■ Aim of the task ■
From the first line of the records down to the one that holds "Proof. unfold wp, post_bind, mbind, awaitable_bind.", transcribe each line exactly and add nothing.

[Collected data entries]
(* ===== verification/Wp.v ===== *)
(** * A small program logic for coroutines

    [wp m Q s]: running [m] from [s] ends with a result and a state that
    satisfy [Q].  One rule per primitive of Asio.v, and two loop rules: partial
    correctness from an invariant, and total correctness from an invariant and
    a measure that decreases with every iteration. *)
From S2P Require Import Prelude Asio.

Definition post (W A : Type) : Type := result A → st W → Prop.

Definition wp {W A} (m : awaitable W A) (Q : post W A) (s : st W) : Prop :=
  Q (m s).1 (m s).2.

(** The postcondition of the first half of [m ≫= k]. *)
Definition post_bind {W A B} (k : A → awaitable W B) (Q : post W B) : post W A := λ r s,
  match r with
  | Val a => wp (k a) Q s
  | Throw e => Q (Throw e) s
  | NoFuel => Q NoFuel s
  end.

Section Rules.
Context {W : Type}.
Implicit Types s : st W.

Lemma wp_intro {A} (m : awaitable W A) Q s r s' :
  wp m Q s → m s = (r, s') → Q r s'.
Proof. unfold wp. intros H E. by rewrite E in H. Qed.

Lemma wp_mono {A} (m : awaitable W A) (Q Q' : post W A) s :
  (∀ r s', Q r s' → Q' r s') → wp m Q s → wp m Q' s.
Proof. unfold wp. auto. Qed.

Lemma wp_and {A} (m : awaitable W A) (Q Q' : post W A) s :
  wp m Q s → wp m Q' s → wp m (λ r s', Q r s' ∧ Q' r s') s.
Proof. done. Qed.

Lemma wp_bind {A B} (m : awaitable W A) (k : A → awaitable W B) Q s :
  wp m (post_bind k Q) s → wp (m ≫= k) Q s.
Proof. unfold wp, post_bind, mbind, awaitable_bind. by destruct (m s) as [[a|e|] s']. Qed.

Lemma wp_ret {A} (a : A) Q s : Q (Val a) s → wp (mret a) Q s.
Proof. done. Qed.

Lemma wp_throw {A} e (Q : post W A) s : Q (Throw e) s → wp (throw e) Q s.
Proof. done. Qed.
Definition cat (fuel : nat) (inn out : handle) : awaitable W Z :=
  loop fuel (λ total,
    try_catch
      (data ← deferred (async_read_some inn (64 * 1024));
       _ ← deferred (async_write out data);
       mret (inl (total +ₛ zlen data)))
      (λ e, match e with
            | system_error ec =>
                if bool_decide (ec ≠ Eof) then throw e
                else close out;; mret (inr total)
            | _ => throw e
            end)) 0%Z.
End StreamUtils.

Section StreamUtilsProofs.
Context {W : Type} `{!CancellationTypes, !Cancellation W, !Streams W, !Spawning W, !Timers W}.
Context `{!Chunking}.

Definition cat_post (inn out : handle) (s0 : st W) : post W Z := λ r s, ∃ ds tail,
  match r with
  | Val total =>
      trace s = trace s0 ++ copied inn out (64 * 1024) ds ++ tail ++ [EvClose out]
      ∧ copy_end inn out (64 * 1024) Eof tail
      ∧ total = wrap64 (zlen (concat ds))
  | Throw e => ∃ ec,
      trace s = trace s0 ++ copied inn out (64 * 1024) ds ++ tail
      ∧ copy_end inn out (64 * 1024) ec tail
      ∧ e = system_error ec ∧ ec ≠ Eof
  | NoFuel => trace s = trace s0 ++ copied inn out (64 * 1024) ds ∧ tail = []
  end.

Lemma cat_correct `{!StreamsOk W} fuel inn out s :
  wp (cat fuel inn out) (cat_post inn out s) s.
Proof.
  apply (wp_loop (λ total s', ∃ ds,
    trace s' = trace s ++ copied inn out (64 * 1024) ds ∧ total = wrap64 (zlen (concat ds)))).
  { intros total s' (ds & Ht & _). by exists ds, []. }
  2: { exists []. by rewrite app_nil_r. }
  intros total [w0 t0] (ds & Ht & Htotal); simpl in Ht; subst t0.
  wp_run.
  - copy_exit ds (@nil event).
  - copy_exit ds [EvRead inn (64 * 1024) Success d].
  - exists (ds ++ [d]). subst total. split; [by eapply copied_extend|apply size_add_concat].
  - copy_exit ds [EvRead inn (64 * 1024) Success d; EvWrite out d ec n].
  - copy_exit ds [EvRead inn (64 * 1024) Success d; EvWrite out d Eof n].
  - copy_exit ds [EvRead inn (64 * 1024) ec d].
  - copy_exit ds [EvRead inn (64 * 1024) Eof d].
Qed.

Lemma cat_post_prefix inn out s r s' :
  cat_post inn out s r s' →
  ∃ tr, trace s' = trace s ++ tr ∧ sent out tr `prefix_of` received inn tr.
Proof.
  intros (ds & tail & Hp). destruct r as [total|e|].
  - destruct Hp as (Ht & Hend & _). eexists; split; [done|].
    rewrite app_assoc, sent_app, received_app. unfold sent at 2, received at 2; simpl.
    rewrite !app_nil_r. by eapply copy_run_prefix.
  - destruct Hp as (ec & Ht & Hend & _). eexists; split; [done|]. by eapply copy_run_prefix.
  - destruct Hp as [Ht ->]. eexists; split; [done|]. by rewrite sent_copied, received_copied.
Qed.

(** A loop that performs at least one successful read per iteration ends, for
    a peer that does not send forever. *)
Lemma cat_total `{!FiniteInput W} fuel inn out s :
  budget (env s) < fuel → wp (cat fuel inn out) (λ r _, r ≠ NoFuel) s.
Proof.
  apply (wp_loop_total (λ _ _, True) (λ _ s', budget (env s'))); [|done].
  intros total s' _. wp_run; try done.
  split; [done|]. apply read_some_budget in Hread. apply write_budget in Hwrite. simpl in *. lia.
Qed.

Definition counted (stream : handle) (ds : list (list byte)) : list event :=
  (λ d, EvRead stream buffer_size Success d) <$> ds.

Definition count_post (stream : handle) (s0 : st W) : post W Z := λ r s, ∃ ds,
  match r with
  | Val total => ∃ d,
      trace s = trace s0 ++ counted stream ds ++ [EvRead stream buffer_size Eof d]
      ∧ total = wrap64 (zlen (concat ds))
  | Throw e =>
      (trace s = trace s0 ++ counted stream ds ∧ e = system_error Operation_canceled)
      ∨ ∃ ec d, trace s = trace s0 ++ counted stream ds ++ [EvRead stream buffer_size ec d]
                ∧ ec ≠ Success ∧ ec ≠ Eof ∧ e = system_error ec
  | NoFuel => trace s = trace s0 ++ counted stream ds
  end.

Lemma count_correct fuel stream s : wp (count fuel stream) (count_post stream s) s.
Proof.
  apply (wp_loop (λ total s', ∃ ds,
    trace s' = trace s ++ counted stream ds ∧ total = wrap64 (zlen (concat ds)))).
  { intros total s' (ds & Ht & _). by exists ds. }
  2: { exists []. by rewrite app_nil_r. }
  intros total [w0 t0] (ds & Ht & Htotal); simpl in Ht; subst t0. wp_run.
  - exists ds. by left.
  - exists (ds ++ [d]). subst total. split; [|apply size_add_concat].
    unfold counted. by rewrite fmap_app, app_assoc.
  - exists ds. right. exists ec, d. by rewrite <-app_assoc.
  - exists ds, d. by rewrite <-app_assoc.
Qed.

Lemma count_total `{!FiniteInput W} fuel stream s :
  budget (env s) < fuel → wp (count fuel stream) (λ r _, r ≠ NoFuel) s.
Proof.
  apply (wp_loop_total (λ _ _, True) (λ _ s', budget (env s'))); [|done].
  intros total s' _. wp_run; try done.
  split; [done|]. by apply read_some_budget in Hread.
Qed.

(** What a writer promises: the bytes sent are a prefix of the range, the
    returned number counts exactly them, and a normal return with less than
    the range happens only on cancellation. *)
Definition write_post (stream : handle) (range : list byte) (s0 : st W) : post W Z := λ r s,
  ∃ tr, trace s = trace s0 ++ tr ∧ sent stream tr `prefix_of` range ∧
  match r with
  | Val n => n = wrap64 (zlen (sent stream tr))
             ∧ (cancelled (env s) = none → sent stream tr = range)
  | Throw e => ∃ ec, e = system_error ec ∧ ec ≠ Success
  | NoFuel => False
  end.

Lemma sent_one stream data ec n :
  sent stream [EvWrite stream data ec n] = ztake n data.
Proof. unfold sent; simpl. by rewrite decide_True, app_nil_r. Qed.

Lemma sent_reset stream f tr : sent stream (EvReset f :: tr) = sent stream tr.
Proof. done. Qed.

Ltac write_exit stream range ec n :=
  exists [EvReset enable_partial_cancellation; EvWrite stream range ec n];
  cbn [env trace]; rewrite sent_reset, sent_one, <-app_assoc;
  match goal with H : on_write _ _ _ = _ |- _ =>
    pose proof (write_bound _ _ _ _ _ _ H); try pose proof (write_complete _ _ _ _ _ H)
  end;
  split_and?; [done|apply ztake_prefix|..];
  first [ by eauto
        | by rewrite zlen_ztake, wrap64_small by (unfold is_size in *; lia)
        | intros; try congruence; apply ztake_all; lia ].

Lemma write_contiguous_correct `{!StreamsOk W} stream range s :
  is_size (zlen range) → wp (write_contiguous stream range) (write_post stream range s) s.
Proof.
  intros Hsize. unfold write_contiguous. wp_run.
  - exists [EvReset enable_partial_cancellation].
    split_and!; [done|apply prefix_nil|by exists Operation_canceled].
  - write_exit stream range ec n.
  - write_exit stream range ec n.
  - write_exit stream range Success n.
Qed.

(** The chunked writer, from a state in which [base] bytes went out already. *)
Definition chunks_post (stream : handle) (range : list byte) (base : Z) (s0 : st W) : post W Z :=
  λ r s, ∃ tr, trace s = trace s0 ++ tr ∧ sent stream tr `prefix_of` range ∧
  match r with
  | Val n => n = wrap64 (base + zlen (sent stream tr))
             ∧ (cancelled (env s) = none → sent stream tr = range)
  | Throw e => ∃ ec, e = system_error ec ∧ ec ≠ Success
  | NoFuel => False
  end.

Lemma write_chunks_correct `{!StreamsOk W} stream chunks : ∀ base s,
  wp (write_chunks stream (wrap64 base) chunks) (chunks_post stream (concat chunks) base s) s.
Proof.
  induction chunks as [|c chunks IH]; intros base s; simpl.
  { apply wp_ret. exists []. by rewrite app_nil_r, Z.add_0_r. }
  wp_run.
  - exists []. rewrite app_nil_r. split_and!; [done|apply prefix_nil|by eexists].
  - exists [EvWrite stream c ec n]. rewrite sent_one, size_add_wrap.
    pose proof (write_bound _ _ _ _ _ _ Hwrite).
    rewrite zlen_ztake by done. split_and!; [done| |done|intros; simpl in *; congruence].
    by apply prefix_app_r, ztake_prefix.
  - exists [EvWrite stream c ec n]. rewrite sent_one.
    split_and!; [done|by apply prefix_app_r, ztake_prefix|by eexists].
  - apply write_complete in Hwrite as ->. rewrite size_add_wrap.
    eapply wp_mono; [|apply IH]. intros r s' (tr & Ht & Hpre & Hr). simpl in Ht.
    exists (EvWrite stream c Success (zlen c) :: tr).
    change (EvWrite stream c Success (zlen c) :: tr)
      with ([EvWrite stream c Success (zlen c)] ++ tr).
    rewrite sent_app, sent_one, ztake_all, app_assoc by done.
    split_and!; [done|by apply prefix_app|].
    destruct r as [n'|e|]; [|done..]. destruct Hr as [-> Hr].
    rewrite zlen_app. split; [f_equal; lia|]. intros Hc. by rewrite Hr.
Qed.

■ Solution below ■
(* ===== verification/Wp.v ===== *)
(** * A small program logic for coroutines

    [wp m Q s]: running [m] from [s] ends with a result and a state that
    satisfy [Q].  One rule per primitive of Asio.v, and two loop rules: partial
    correctness from an invariant, and total correctness from an invariant and
    a measure that decreases with every iteration. *)
From S2P Require Import Prelude Asio.

Definition post (W A : Type) : Type := result A → st W → Prop.

Definition wp {W A} (m : awaitable W A) (Q : post W A) (s : st W) : Prop :=
  Q (m s).1 (m s).2.

(** The postcondition of the first half of [m ≫= k]. *)
Definition post_bind {W A B} (k : A → awaitable W B) (Q : post W B) : post W A := λ r s,
  match r with
  | Val a => wp (k a) Q s
  | Throw e => Q (Throw e) s
  | NoFuel => Q NoFuel s
  end.

Section Rules.
Context {W : Type}.
Implicit Types s : st W.

Lemma wp_intro {A} (m : awaitable W A) Q s r s' :
  wp m Q s → m s = (r, s') → Q r s'.
Proof. unfold wp. intros H E. by rewrite E in H. Qed.

Lemma wp_mono {A} (m : awaitable W A) (Q Q' : post W A) s :
  (∀ r s', Q r s' → Q' r s') → wp m Q s → wp m Q' s.
Proof. unfold wp. auto. Qed.

Lemma wp_and {A} (m : awaitable W A) (Q Q' : post W A) s :
  wp m Q s → wp m Q' s → wp m (λ r s', Q r s' ∧ Q' r s') s.
Proof. done. Qed.

Lemma wp_bind {A B} (m : awaitable W A) (k : A → awaitable W B) Q s :
  wp m (post_bind k Q) s → wp (m ≫= k) Q s.
Proof. unfold wp, post_bind, mbind, awaitable_bind. by destruct (m s) as [[a|e|] s']. Qed.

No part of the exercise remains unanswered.